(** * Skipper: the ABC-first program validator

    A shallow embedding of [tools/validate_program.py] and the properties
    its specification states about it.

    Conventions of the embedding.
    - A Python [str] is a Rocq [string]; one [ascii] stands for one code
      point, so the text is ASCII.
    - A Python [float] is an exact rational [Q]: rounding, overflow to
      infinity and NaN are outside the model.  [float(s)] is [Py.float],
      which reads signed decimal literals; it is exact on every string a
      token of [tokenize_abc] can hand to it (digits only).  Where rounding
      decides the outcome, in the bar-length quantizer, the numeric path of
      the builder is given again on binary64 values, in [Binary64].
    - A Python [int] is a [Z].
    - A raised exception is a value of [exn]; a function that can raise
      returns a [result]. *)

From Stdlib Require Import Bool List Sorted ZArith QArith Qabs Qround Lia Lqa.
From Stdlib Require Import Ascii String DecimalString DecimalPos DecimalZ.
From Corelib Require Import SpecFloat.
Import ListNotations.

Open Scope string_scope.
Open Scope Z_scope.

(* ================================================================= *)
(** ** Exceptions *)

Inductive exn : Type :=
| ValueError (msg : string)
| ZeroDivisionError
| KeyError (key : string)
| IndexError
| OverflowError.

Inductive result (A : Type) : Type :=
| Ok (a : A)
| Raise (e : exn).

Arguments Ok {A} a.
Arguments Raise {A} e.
● ● ●
# ACTIVITY
Give an exact copy of the lines above from the line with "Conventions of the embedding." up to and including the line with "From Stdlib Require Import Ascii", and leave everything else out.

# REPLY TO THE EXERCISE
    Conventions of the embedding.
    - A Python [str] is a Rocq [string]; one [ascii] stands for one code
      point, so the text is ASCII.
    - A Python [float] is an exact rational [Q]: rounding, overflow to
      infinity and NaN are outside the model.  [float(s)] is [Py.float],
      which reads signed decimal literals; it is exact on every string a
      token of [tokenize_abc] can hand to it (digits only).  Where rounding
      decides the outcome, in the bar-length quantizer, the numeric path of
      the builder is given again on binary64 values, in [Binary64].
    - A Python [int] is a [Z].
    - A raised exception is a value of [exn]; a function that can raise
      returns a [result]. *)

From Stdlib Require Import Bool List Sorted ZArith QArith Qabs Qround Lia Lqa.
From Stdlib Require Import Ascii String DecimalString DecimalPos DecimalZ.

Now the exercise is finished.